One example, I remember pretty well as I was walking on the Ave and you know, I was walking near the drop of the sidewalk, because near the walls there are just many obstacles to skirt around. Now, I know what I’m doing, I'm not gonna fall on the streets, but some guy was telling me, "Hey, walk closer to the door, you're very close to the edge" and I appreciate that, those little things I get from time to time and sometimes guys just ask for laundry money and food money and they are not being rude about it, so I give them that. I don’t think it’s scary, at least not to me.
​
PARK: Go up the Ave and take a right turn on NE 45th St, and you’re at Greek Row, the series of fraternity and sorority houses right at the edge of campus. The area brings its own safety risks. Jules Yearous is a junior and lives in the sorority Phi Mu.

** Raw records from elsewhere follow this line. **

Lemma copyToLate_keeps_storeOk_sample :
  (forall q x, sampleHeap !! q = Some x -> sampleLateHeap !! q = Some x)
  /\ (storeOk sampleHeap (pcache (backend sampleCache)) ->
      storeOk sampleLateHeap (pcache (backend sampleLateCache)))
  /\ (storeOk sampleHeap (ncache (backend sampleCache)) ->
      storeOk sampleLateHeap (ncache (backend sampleLateCache)))
  /\ (storeOk sampleHeap (latepcache sampleCache) ->
      storeOk sampleLateHeap (latepcache sampleLateCache)).
Proof.
  apply (copyToLate_keeps_storeOk sampleCache sampleKey 1%nat (5 * Minute)
           sampleHeap sampleLateCache sampleLateHeap).
  vm_compute. reflexivity.
Defined.

Lemma getLate_returns_in_every_history_sample :
  exists r ms,
    getLate (fst sampleHistoryEnd) (10 * Minute) sampleRequest "dns://:53"
            (snd sampleHistoryEnd) = Some (r, ms).
Proof.
  apply (getLate_returns_in_every_history sampleHistoryEnd (10 * Minute)
           sampleRequest "dns://:53").
  apply sampleHistory.
Defined.





Lemma copyToLate_again_skipped_sample :
  copyToLate sampleLateCache sampleKey 0%nat (6 * Minute) sampleLateHeap
  = Some (sampleLateCache, sampleLateHeap).
Proof.
  apply (copyToLate_again_skipped sampleCache sampleKey 1%nat (5 * Minute)
           sampleHeap sampleLateCache sampleLateHeap 0%nat (6 * Minute) lateItem).
  - vm_compute. reflexivity.
  - heap_grew.
  - reflexivity.
  - zcmp.
  - by eexists.
Defined.

Lemma copyToLate_keeps_getEarly_sample :
  getEarly sampleLateCache (5 * Minute) sampleRequest "dns://:53" sampleLateHeap
  = getEarly sampleCache (5 * Minute) sampleRequest "dns://:53" sampleHeap.
Proof.
  apply (copyToLate_keeps_getEarly sampleCache sampleKey 1%nat (5 * Minute)
           sampleHeap sampleLateCache sampleLateHeap).
  - vm_compute. reflexivity.
  - apply sampleHeap_covers_early.
  - apply sampleHeap_covers_early.
Defined.

Lemma copyToLate_other_keys_sample :
  getLate sampleLateCache (10 * Minute) otherRequest "dns://:53" sampleLateHeap
  = getLate sampleCache (10 * Minute) otherRequest "dns://:53" sampleHeap
  \/ getLate sampleLateCache (10 * Minute) otherRequest "dns://:53" sampleLateHeap
     = Some (None, [cacheRequests "dns://:53"]).
Proof.
  apply (copyToLate_other_keys sampleCache sampleKey 1%nat (5 * Minute)
           sampleHeap sampleLateCache sampleLateHeap otherRequest).
  - vm_compute. reflexivity.
  - apply storeOk_NewStore.
  - vm_compute. congruence.
Defined.

Lemma NeedEarlyRefresh_pods_sample :
  exists b, NeedEarlyRefresh sampleCache sampleRequest = Some (b, [])
    /\ (b = true <->
        exists pod ip, In pod samplePods /\ In ip (PodIPs pod)
                       /\ PodIP_IP ip = IP sampleRequest).
Proof.
  apply (NeedEarlyRefresh_pods sampleCache sampleRequest samplePods).
  reflexivity.
Defined.

(** ** What the late tier serves *)

(** In every history that starts from [New] and in which only [copyToLate]
    writes the late tier, an item [getLate] returns is a successful
    answer: the late tier never serves a denial or a failure. *)
Theorem getLate_serves_success_only `{ST : ItemStore} `{BE : Backend}
  (w : Cache * heap) now st server p ms :
  reachable w ->
  getLate (fst w) now st server (snd w) = Some (Some p, ms) ->
  exists itm, snd w !! p = Some itm /\ Rcode itm = RcodeSuccess.
Proof.
  intros Hreach Hget.
  apply (latepcache_only_success_invariant w Hreach (key_of st)).
  revert Hget. unfold getLate.
  destruct (Get (key_of st) (latepcache (fst w))) as [i|]; [|discriminate].
  destruct (snd w !! i) as [itm|]; simpl; [|discriminate].
  destruct (matches itm st && _); [|discriminate].
  by intros [= <- _].
Qed.

Lemma getLate_serves_success_only_sample :
  exists itm, snd sampleHistoryEnd !! 2%nat = Some itm
              /\ Rcode itm = RcodeSuccess.
Proof.
  apply (getLate_serves_success_only sampleHistoryEnd (10 * Minute)
           sampleRequest "dns://:53" 2%nat
           [cacheRequests "dns://:53"; cacheHits "dns://:53" Success]).
  - apply sampleHistory.
  - vm_compute. reflexivity.
Defined.
(** * Voice control of the sign-in / sign-up forms

    A shallow embedding of the two cooperating React hooks
    [useVoiceRecognition] and [useVoiceCommands]
    (frontend/src/hooks) and of the callbacks that [RegisterPage] and
    [LoginPage] hand to them.

    Conventions of the embedding.
    - A JavaScript string is a [string] of code units; the model covers
      the code units below 256 (Latin-1), on which [trim], [\s] and
      [toLowerCase] are defined below exactly as ECMAScript defines them.
    - React state ([useState]) and refs ([useRef]) are fields of a record
      that is threaded through the handlers.
    - Everything the hooks do to the outside (engine calls, console
      output) is appended to a log; [setTimeout] puts a timer in a queue
      and a [Tick] event fires the oldest one (all delays are equal).
    - The speech engine is a black box: whether its [start] primitive
      throws is part of the event that makes the hook call it.
    - One event is one turn of the event loop, followed by one render.
      The cleanup that stops the engine when the form unmounts is not
      modelled; no property below concerns it. *)

From Stdlib Require Import String Ascii List Bool Arith Lia DecimalString.
Import ListNotations.
Open Scope string_scope.
Set Implicit Arguments.

(** ** JavaScript string primitives *)

Module Js.
(* ===== verification/_CoqProject ===== *)
-Q . S2P
Prelude.v
Strings.v
Time.v
Domain.v
Json.v
World.v
Metrics.v
Db.v
Repository.v
Schema.v
Tenancy.v
Inbox.v
Queue.v
Realtime.v
Provider.v
RateLimit.v
Preference.v
Template.v
Notification.v
Webhook.v
Processor.v
Pipeline.v
WebhookWorker.v
Loops.v
Pool.v
Ordering.v
Http.v
Config.v
Dlq.v
Access.v
Requests.v
Handlers.v
SendApi.v
WsToken.v
Stream.v
Health.v
Router.v
Isolation.v
Logging.v
Wiring.v
Loader.v
Seed.v
System.v
Tracing.v
History.v
Ledger.v
Integrity.v
Closed.v
Consumers.v
Shutdown.v
Keyed.v
Resources.v
(* ===== verification/Time.v ===== *)
(** * Instants, the civil calendar and their JSON text

    What the program uses of Go's [time] package in UTC: the calendar date and
    wall clock of an instant, and the text [time.Time] has in a JSON document
    (RFC 3339 with nanoseconds), printed and parsed.  An instant is its Unix
    nanosecond; the text exists for the years 0 to 9999 only, as in
    [Time.MarshalJSON]. *)

From S2P Require Import Prelude.

Definition ns_per_s : Z := 1000000000.
Definition Second : Z := ns_per_s.
Definition Minute : Z := 60 * Second.
Definition Hour : Z := 60 * Minute.
Definition day_s : Z := 86400.

(** ** The proleptic Gregorian calendar *)

(** A 400-year era has 146097 days and starts on March 1st. *)
Definition era_days : Z := 146097.

(** (year of era, month, day) of the [doe]-th day of an era; a month of January
    or February belongs to the next calendar year. *)
Definition civil_of_doe (doe : Z) : Z * Z * Z :=
  let yoe := (doe - doe / 1460 + doe / 36524 - doe / 146096) / 365 in
  let doy := doe - (365 * yoe + yoe / 4 - yoe / 100) in
  let mp := (5 * doy + 2) / 153 in
  let d := doy - (153 * mp + 2) / 5 + 1 in
  let m := if mp <? 10 then mp + 3 else mp - 9 in
  (yoe + (if m <=? 2 then 1 else 0), m, d).

Definition doe_of_civil (yoe_c m d : Z) : Z :=
  let yoe := yoe_c - (if m <=? 2 then 1 else 0) in
  let mp := (m + 9) mod 12 in
  let doy := (153 * mp + 2) / 5 + d - 1 in
  yoe * 365 + yoe / 4 - yoe / 100 + doy.

(** Days since 1970-01-01 to (year, month, day) and back. *)
Definition civil_from_days (days : Z) : Z * Z * Z :=
  let z := days + 719468 in
  let '(y, m, d) := civil_of_doe (z mod era_days) in
  (z / era_days * 400 + y, m, d).

Definition days_from_civil (y m d : Z) : Z :=
  let y' := y - (if m <=? 2 then 1 else 0) in
  let era := y' / 400 in
  era * era_days + doe_of_civil (y - era * 400) m d - 719468.

(** The days of a month: what [time.Parse] accepts as a day. *)
Definition days_in (m y : Z) : Z :=
  if m =? 2 then
    (if (y mod 4 =? 0) && (negb (y mod 100 =? 0) || (y mod 400 =? 0)) then 29 else 28)
  else if (m =? 4) || (m =? 6) || (m =? 9) || (m =? 11) then 30 else 31.

(** ** Wall clock *)

Definition unix_s (t : Z) : Z := t / ns_per_s.
Definition nanosecond (t : Z) : Z := t mod ns_per_s.
Definition Hour_of (t : Z) : Z := unix_s t mod day_s / 3600.
Definition Minute_of (t : Z) : Z := unix_s t mod 3600 / 60.
Definition Second_of (t : Z) : Z := unix_s t mod 60.
Definition Date_of (t : Z) : Z * Z * Z := civil_from_days (unix_s t / day_s).
Definition Year_of (t : Z) : Z := (Date_of t).1.1.

(** ** Decimal text *)

Definition digit_char (n : Z) : ascii := Ascii.ascii_of_N (Z.to_N (48 + n)).
Definition digit_val (c : ascii) : option Z :=
  let n := Z.of_N (Ascii.N_of_ascii c) in
  if (48 <=? n) && (n <=? 57) then Some (n - 48) else None.

(** The low [k] decimal digits of [n], zero padded. *)
Fixpoint put_digits (k : nat) (n : Z) (rest : string) : string :=
  match k with
  | O => rest
  | S k' => String (digit_char (n / 10 ^ Z.of_nat k' mod 10)) (put_digits k' n rest)
  end.

Fixpoint get_digits (k : nat) (acc : Z) (s : string) : option (Z * string) :=
  match k with
  | O => Some (acc, s)
  | S k' =>
      match s with
      | String c s' => d ← digit_val c; get_digits k' (10 * acc + d) s'
      | "" => None
      end
  end.

Definition get_char (c : ascii) (s : string) : option string :=
  match s with
  | String c' s' => if decide (c' = c) then Some s' else None
  | "" => None
  end.

(** The digits of [n < 10^k] after a decimal point, trailing zeros trimmed. *)
Fixpoint put_frac (k : nat) (n : Z) (rest : string) : string :=
  match k with
  | O => rest
  | S k' =>
      if n =? 0 then rest
      else String (digit_char (n / 10 ^ Z.of_nat k')) (put_frac k' (n mod 10 ^ Z.of_nat k') rest)
  end.

(** Digits after the point, each at its weight; digits past the ninth are read
    and dropped. *)
Fixpoint get_frac (k : nat) (acc : Z) (s : string) : Z * string :=
  match s with
  | String c s' =>
      match digit_val c with
      | Some d =>
          match k with
          | O => get_frac O acc s'
          | S k' => get_frac k' (acc + d * 10 ^ Z.of_nat k') s'
          end
      | None => (acc, s)
      end
  | "" => (acc, s)
  end.

(** ** RFC 3339 *)

(** [t.UTC().Format(time.RFC3339Nano)] *)
Definition format_rfc3339 (t : Z) : string :=
  let '(y, m, d) := Date_of t in
  put_digits 4 y (String "-" (put_digits 2 m (String "-" (put_digits 2 d (String "T"
    (put_digits 2 (Hour_of t) (String ":" (put_digits 2 (Minute_of t) (String ":"
      (put_digits 2 (Second_of t)
        (if nanosecond t =? 0 then "Z" else String "." (put_frac 9 (nanosecond t) "Z")))))))))))).

(** [Time.MarshalJSON]: years outside [0,9999] have no text. *)
Definition time_MarshalJSON (t : Z) : result any :=
  if (0 <=? Year_of t) && (Year_of t <=? 9999) then Ok (AStr (format_rfc3339 t))
  else Err (EPlain "Time.MarshalJSON: year outside of range [0,9999]").

(** The instants that have a text. *)
Definition printable (t : Z) : Prop := is_ok (time_MarshalJSON t) = true.

(** The zone suffix: [Z], or a signed [hh:mm] offset, in seconds. *)
Definition get_zone (s : string) : option Z :=
  match s with
  | String "Z" "" => Some 0
  | String c r =>
      sign ← (if decide (c = "+"%char) then Some 1
              else if decide (c = "-"%char) then Some (-1) else None);
      '(h, r) ← get_digits 2 0 r; r ← get_char ":" r; '(m, r) ← get_digits 2 0 r;
      match r with
      | "" => if (h <=? 23) && (m <=? 59) then Some (sign * (h * 3600 + m * 60)) else None
      | _ => None
      end
  | "" => None
  end.

Definition parse_rfc3339 (s : string) : option Z :=
  '(y, s) ← get_digits 4 0 s; s ← get_char "-" s;
  '(mo, s) ← get_digits 2 0 s; s ← get_char "-" s;
  '(d, s) ← get_digits 2 0 s; s ← get_char "T" s;
  '(h, s) ← get_digits 2 0 s; s ← get_char ":" s;
  '(mi, s) ← get_digits 2 0 s; s ← get_char ":" s;
  '(sec, s) ← get_digits 2 0 s;
  let '(ns, s) :=
    match s with
    | String "." (String c _ as s') =>
        match digit_val c with Some _ => get_frac 9 0 s' | None => (0, s) end
    | _ => (0, s)
    end in
  off ← get_zone s;
  if (1 <=? mo) && (mo <=? 12) && (1 <=? d) && (d <=? days_in mo y)
     && (h <=? 23) && (mi <=? 59) && (sec <=? 59)
  then Some ((days_from_civil y mo d * day_s + h * 3600 + mi * 60 + sec - off) * ns_per_s + ns)
  else None.

(** [Time.UnmarshalJSON]: [null] leaves the zero value alone. *)
Definition time_UnmarshalJSON (zero : Z) (v : any) : result Z :=
  match v with
  | ANull => Ok zero
  | AStr s => match parse_rfc3339 s with
              | Some t => Ok t
              | None => Err (EPlain "parsing time")
              end
  | _ => Err (EPlain "Time.UnmarshalJSON: input is not a JSON string")
  end.

(** ** The calendar inverts *)

(** The year of era and the day of (March-based) year of a day of the era. *)
Lemma year_of_doe doe :
  0 <= doe < era_days ->
  let yoe := (doe - doe / 1460 + doe / 36524 - doe / 146096) / 365 in
  let doy := doe - (365 * yoe + yoe / 4 - yoe / 100) in
  0 <= yoe <= 399 /\ 0 <= doy <= 365 /\
  (doy = 365 -> (yoe + 1) mod 4 = 0 /\ ((yoe + 1) mod 100 <> 0 \/ (yoe + 1) mod 400 = 0)).
Proof.
  unfold era_days. intros H. cbv zeta.
  assert (0 <= doe / 146096 <= 1 /\ (doe / 146096 = 1 <-> doe = 146096))
    by (Z.to_euclidean_division_equations; lia).
  set (yoe := (doe - doe / 1460 + doe / 36524 - doe / 146096) / 365).
  assert (0 <= yoe <= 399) by (subst yoe; Z.to_euclidean_division_equations; lia).
  split; [done|]. split; [subst yoe; Z.to_euclidean_division_equations; lia|].
  intros E.
  assert (yoe * 365 <= doe - doe / 1460 + doe / 36524 - doe / 146096 < yoe * 365 + 365)
    by (subst yoe; Z.to_euclidean_division_equations; lia).
  clearbody yoe. split; Z.to_euclidean_division_equations; lia.
Qed.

YEAROUS: Yeah, I mean it's kind of weird, it's like every couple of months, it's like a ton of stuff happens all at once and then we'll have a couple months of silence. But I remember like when I first moved in we had issues with vans going around and playing the creepy ice cream music or babies crying or things like that. And they were all sent out to the group chats making sure that people knew, like don't be walking out alone and things like that. Or we've had some weird men hiding out in places.
PARK: But Yearous’s bunkmate in Phi Mu, Madison Weise, said that she actually feels there’s more security in Greek housing than the UW dorms, where she lived two years ago.
WEISE: It’s also really easy I feel like in the dorms just like letting the door swing open behind you and letting [in] whoever is there behind you. At least in Greek housing you, you kind of know everyone that is in the house, so if someone was like following me up to the house and I knew they didn't live in the house, I wouldn't open the door, and I know other girls in the house wouldn't do that as well.
Also, being in Greek housing, you have like a group chat with everyone you live with so it's really easy to say and announce when there's an emergency or people need to be on the lookout for something. So it's really like quick response times and people can be informed really easily, which I didn't feel that way in the dorms just because UW Alert is just so broad.
​
PARK: According to the UW Campus Safety & Emergency Resources web page, UW Alert sends important emergency announcements to members of the UW community via email, text, loudspeakers, website banners, and other means, as needed. It’s another campus service that UW faculty, staff, and students can utilize to stay informed.
Bulbon wondered if the system could be improved, since students do pay attention to the alert notifications.
BULBON: They probably should give more serious, like more thorough description if they can, and like a lot of students are complaining like, the email says "area’s cleared, suspect not found" and they're like "Okay..."
PARK: For Ngo, UW Alert is the quickest and most reliable compared to word of mouth or social media to hear about incidents. Sometimes if he knows people in an area that was the subject of an alert, he’ll reach out.
NGO: If I know of people like in the area or, like, for example, people in dorms or people like in the apartments that are close to the Ave then like I like to reach out and to be like, ‘Oh, yo, like hey, are you okay?’ like that kind of thing.
PARK: With the Ave to the west and Greek Row to the north of campus, most if not all students at UW have to face the possibility of encountering crime or suspicious activity at some time in their college careers. The university offers an abundance of safety services, but whether or not students are inclined to use them is a question with a much less straightforward answer – one that depends on where they live, who they know, and who they are.